> [WHAT YOU WILL DO]
Copy, exactly and without additions, every line in the records below from the one holding "was sent changes" through the one holding "conns w' = <[tcp", both ends included.

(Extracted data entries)
=-=-=-=-=

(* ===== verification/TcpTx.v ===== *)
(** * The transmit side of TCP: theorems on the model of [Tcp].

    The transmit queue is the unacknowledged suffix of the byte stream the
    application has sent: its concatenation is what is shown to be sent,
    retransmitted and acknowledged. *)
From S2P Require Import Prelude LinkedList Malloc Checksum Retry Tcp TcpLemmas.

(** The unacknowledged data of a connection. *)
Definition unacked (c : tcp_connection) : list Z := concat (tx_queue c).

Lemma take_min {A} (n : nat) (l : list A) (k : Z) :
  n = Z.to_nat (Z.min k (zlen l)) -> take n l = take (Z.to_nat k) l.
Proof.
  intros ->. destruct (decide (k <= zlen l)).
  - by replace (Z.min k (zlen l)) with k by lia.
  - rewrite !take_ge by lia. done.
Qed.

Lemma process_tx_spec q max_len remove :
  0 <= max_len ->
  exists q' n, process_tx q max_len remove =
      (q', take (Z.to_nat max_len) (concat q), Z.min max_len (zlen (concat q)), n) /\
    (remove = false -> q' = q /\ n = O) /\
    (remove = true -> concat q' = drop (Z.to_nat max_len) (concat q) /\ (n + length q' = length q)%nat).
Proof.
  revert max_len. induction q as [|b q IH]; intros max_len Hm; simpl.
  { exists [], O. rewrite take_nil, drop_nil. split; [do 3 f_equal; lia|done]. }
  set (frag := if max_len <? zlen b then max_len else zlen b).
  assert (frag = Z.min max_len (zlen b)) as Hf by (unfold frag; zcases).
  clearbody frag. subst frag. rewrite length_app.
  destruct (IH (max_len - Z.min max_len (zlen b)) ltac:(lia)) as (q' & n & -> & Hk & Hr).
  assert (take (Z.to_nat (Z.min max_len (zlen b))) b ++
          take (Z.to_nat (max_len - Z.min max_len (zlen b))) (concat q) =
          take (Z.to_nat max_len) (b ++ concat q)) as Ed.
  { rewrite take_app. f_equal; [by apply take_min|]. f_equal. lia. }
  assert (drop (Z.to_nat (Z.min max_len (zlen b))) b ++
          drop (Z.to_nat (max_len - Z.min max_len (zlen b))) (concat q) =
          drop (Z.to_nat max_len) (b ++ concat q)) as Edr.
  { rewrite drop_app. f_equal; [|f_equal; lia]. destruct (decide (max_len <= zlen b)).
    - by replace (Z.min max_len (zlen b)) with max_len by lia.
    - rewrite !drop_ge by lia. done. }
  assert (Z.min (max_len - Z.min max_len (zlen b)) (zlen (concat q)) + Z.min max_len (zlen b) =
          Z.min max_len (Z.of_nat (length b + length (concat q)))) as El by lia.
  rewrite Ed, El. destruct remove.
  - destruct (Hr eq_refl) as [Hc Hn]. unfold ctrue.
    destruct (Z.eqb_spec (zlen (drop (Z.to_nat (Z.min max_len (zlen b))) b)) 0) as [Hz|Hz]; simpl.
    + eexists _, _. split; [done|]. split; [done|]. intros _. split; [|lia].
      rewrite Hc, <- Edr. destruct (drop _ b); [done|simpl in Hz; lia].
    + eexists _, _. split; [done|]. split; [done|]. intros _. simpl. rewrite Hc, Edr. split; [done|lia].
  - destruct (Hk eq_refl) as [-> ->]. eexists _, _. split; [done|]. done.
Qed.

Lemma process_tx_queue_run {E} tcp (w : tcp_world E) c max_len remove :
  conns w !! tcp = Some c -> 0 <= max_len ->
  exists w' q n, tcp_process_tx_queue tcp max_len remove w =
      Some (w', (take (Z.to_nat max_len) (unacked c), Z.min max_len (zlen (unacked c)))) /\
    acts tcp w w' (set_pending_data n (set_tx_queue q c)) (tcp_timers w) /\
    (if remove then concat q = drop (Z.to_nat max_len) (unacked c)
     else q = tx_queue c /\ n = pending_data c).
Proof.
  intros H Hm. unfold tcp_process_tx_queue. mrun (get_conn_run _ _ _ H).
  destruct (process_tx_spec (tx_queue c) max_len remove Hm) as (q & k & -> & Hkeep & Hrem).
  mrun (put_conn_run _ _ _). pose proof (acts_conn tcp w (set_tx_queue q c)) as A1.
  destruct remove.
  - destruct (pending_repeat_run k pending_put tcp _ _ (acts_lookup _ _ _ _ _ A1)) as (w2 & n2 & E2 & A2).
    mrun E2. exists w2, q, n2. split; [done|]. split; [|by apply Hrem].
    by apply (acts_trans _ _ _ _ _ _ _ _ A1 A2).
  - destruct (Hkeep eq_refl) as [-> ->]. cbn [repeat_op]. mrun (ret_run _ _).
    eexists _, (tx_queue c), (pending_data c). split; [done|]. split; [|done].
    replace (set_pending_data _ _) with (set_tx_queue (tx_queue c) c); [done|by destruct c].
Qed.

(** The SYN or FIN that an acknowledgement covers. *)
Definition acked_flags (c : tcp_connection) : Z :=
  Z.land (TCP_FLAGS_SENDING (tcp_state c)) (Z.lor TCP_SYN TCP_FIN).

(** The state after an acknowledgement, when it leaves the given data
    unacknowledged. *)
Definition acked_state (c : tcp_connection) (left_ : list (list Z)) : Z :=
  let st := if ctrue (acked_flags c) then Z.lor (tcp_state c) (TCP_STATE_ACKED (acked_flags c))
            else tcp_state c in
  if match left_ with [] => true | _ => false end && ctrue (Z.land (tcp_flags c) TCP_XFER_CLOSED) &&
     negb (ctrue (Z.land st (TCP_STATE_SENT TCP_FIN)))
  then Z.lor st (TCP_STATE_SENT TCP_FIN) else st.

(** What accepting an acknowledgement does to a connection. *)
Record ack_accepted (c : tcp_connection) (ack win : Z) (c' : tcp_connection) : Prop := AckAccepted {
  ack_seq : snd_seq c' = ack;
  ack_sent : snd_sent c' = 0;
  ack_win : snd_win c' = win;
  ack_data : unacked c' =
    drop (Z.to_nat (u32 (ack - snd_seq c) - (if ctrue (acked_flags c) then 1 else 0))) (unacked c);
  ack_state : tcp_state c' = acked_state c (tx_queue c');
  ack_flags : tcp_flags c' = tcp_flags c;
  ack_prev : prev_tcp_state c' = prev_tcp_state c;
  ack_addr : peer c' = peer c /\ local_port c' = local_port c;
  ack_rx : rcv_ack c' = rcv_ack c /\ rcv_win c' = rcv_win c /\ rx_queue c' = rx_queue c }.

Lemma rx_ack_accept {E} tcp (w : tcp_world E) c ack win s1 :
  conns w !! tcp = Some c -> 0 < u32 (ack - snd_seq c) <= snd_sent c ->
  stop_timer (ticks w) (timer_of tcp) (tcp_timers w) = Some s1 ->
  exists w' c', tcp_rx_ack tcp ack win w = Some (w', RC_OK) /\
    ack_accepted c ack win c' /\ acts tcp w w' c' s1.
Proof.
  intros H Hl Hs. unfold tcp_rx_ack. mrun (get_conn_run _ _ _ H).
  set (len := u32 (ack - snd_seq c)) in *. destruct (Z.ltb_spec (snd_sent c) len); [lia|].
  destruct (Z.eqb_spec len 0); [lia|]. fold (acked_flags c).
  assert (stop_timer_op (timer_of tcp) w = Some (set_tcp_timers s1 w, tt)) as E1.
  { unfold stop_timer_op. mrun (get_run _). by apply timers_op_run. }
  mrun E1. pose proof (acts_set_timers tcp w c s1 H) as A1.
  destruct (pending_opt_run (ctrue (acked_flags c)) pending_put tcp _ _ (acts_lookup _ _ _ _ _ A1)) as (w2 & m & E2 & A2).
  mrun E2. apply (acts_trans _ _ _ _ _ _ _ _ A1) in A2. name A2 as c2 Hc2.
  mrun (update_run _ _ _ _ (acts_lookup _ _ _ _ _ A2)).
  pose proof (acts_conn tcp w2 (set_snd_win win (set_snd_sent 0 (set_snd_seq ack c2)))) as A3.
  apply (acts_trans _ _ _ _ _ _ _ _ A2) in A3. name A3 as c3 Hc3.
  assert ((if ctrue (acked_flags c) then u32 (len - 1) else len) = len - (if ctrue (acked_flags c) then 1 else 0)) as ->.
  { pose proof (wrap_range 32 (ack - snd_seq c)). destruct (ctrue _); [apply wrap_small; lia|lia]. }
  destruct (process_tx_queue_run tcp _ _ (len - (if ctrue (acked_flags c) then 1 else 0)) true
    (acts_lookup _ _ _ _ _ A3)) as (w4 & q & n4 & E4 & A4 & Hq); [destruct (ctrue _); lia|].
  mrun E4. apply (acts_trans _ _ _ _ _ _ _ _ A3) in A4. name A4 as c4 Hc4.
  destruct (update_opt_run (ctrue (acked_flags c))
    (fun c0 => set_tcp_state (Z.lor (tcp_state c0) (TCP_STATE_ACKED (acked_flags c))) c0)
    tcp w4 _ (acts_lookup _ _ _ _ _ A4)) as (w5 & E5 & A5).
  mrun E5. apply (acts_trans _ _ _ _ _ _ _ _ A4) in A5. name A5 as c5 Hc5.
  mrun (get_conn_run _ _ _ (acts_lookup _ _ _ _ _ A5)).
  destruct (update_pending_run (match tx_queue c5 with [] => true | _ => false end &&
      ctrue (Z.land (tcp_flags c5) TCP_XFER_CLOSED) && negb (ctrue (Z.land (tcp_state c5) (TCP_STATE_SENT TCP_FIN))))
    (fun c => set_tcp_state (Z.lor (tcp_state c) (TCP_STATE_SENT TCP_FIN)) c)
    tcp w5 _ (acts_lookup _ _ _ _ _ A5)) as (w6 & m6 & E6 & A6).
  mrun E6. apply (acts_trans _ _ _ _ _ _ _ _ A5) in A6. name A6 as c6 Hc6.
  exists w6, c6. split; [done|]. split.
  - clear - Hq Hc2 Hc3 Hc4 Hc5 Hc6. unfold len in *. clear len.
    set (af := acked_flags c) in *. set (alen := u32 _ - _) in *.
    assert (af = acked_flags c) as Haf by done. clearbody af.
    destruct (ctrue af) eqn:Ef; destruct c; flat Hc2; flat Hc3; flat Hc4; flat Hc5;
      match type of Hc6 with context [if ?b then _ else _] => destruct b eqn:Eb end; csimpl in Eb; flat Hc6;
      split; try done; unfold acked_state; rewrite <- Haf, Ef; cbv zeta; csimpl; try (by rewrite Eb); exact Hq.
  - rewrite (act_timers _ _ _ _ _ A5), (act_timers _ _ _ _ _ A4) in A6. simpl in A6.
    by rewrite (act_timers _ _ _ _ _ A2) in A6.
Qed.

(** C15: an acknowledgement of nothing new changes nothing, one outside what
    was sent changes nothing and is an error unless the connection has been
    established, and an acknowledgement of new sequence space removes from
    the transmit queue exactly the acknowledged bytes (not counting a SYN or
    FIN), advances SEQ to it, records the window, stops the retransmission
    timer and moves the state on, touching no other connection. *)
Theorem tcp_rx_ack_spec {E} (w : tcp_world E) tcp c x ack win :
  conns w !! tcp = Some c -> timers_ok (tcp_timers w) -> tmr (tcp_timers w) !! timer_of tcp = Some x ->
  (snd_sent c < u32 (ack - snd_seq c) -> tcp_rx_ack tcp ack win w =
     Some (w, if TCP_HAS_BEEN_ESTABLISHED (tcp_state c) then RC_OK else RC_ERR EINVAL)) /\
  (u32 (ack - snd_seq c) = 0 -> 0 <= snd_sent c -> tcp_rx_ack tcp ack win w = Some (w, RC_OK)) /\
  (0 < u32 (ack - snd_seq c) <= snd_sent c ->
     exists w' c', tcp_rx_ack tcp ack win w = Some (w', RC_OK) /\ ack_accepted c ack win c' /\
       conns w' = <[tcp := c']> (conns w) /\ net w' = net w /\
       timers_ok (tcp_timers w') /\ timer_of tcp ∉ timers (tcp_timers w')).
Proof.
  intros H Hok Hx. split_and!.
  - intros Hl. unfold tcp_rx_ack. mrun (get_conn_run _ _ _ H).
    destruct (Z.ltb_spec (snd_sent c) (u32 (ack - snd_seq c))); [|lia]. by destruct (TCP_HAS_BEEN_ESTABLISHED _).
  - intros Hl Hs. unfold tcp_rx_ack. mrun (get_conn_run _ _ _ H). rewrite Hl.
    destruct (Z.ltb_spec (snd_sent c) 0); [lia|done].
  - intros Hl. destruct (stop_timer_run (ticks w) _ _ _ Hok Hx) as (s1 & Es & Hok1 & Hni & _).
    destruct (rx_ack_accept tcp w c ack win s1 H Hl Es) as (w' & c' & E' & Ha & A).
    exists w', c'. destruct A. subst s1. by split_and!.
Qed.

=-=-=-=-=

> [REPLY]
    was sent changes nothing and is an error unless the connection has been
    established, and an acknowledgement of new sequence space removes from
    the transmit queue exactly the acknowledged bytes (not counting a SYN or
    FIN), advances SEQ to it, records the window, stops the retransmission
    timer and moves the state on, touching no other connection. *)
Theorem tcp_rx_ack_spec {E} (w : tcp_world E) tcp c x ack win :
  conns w !! tcp = Some c -> timers_ok (tcp_timers w) -> tmr (tcp_timers w) !! timer_of tcp = Some x ->
  (snd_sent c < u32 (ack - snd_seq c) -> tcp_rx_ack tcp ack win w =
     Some (w, if TCP_HAS_BEEN_ESTABLISHED (tcp_state c) then RC_OK else RC_ERR EINVAL)) /\
  (u32 (ack - snd_seq c) = 0 -> 0 <= snd_sent c -> tcp_rx_ack tcp ack win w = Some (w, RC_OK)) /\
  (0 < u32 (ack - snd_seq c) <= snd_sent c ->
     exists w' c', tcp_rx_ack tcp ack win w = Some (w', RC_OK) /\ ack_accepted c ack win c' /\
       conns w' = <[tcp := c']> (conns w) /\ net w' = net w /\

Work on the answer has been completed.